• YOUR OBJECTIVE
For the word "then", report how many lines of the records below contain it, and nothing more.

== Segment start ==

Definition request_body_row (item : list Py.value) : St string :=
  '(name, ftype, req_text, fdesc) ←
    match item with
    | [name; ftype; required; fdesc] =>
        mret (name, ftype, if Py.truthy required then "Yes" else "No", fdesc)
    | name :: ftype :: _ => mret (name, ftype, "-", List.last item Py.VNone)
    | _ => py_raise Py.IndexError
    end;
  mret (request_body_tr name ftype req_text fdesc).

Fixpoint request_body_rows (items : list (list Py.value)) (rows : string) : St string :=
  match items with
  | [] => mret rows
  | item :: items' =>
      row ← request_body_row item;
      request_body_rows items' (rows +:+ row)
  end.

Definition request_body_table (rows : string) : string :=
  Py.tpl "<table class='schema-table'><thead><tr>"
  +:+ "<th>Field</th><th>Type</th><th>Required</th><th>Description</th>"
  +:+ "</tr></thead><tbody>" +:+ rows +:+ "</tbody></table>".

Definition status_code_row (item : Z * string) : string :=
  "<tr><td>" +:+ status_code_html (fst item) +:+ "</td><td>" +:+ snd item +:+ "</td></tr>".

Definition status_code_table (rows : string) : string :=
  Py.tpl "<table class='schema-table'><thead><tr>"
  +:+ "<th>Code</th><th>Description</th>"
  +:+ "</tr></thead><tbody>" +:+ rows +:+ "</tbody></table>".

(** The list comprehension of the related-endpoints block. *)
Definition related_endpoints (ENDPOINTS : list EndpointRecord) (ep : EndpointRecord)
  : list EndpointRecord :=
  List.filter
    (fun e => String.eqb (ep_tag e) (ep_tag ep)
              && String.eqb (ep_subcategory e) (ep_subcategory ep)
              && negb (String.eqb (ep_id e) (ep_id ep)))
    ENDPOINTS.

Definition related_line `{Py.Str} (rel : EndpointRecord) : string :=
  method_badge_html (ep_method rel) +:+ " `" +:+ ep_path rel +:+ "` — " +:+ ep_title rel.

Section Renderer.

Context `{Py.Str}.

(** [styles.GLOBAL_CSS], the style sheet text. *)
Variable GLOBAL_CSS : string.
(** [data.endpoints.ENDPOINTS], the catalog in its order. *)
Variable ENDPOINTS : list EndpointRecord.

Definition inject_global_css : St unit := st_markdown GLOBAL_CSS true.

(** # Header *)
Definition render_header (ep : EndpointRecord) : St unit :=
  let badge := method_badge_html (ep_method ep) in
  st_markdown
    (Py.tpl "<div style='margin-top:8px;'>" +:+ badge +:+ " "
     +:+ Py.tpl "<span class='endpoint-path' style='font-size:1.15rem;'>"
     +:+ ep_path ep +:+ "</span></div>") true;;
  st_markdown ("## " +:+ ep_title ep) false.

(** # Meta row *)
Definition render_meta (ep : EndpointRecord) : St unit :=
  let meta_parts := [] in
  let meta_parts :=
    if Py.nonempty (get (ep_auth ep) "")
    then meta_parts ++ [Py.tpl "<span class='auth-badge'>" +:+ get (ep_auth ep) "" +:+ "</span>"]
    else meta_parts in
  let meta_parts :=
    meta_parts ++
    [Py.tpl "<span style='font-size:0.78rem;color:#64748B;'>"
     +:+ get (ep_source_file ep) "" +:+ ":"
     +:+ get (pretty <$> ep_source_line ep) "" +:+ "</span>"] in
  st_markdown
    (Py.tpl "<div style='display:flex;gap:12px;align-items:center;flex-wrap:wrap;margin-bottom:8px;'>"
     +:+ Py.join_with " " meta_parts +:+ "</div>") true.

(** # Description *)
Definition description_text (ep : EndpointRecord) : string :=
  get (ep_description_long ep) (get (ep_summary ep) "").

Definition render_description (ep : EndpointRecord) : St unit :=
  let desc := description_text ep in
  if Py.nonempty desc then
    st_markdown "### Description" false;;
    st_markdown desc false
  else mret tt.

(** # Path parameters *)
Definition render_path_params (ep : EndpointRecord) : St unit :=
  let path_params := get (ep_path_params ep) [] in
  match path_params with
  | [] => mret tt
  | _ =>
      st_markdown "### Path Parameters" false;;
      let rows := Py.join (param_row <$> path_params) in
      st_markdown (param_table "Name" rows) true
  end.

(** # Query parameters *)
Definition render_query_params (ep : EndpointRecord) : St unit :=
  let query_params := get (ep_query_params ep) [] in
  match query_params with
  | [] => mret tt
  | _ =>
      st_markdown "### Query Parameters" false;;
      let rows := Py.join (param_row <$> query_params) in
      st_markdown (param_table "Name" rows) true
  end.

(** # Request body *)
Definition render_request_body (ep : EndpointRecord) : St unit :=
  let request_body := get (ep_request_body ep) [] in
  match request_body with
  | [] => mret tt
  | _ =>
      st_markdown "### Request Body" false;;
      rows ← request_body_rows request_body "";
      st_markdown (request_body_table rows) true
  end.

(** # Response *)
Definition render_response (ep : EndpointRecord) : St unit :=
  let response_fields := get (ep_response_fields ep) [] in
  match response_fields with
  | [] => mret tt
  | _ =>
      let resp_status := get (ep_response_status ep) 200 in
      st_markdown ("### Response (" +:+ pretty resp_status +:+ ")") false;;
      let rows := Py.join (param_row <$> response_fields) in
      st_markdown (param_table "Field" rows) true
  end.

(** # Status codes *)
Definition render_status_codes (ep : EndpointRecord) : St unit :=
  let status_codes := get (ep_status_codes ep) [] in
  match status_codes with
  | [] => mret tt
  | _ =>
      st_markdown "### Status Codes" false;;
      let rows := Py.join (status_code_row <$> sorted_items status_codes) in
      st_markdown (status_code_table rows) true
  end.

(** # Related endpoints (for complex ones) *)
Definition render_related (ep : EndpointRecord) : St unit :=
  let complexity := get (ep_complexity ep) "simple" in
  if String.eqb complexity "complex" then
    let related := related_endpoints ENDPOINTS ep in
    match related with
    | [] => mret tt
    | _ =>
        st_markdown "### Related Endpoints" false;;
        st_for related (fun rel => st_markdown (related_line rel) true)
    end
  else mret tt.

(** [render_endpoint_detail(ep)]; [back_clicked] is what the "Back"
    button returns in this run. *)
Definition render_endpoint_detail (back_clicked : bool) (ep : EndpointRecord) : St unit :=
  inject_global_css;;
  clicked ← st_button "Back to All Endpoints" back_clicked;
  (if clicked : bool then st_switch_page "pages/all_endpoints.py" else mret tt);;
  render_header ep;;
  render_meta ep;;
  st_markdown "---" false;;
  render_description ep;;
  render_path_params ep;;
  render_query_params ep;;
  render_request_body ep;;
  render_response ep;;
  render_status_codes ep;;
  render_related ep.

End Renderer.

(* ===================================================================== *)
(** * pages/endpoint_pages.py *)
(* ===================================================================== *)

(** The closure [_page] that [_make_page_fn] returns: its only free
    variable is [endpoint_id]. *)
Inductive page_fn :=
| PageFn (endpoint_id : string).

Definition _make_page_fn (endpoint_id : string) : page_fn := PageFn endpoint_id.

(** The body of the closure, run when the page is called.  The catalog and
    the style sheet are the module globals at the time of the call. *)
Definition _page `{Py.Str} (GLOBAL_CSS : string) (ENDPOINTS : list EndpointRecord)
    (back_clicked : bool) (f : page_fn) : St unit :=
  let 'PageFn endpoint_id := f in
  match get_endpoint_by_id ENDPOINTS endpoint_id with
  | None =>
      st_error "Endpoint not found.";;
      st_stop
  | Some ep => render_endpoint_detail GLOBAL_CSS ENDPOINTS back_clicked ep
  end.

== Segment end ==
== Segment start ==

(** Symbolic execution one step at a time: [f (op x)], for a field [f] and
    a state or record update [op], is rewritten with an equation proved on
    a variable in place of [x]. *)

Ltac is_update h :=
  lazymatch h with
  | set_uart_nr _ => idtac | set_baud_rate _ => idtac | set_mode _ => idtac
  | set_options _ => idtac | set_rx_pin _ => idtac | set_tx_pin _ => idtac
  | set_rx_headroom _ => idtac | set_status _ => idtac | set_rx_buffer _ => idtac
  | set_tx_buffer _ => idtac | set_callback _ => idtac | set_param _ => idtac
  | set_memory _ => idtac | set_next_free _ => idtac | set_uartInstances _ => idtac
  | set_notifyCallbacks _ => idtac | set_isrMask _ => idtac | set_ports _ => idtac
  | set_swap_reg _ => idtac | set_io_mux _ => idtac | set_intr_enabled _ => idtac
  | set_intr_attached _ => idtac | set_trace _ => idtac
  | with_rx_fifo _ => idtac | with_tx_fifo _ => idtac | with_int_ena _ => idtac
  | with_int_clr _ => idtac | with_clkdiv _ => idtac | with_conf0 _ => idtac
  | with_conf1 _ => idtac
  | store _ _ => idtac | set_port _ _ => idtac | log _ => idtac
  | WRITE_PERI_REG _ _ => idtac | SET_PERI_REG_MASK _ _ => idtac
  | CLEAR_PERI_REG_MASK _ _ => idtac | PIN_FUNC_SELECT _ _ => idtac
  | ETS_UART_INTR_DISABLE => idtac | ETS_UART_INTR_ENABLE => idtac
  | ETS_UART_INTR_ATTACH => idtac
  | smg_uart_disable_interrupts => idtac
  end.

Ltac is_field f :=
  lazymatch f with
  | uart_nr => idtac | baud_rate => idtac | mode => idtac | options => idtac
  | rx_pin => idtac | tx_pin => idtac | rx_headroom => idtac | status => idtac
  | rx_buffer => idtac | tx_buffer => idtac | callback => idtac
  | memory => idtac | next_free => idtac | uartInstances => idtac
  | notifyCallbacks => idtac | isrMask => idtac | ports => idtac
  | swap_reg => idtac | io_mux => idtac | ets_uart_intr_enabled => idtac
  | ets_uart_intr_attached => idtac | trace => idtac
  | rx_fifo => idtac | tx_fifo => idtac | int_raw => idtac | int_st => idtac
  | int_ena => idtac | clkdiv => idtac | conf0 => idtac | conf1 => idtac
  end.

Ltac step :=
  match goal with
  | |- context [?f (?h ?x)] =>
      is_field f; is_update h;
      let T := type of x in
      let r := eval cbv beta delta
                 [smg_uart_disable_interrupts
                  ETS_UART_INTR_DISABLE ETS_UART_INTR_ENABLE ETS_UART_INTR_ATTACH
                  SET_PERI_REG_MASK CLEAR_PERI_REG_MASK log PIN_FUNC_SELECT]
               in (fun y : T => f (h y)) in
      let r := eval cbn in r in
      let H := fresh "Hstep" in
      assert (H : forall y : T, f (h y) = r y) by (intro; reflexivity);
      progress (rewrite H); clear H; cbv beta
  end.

== Segment end ==

• RESULT
5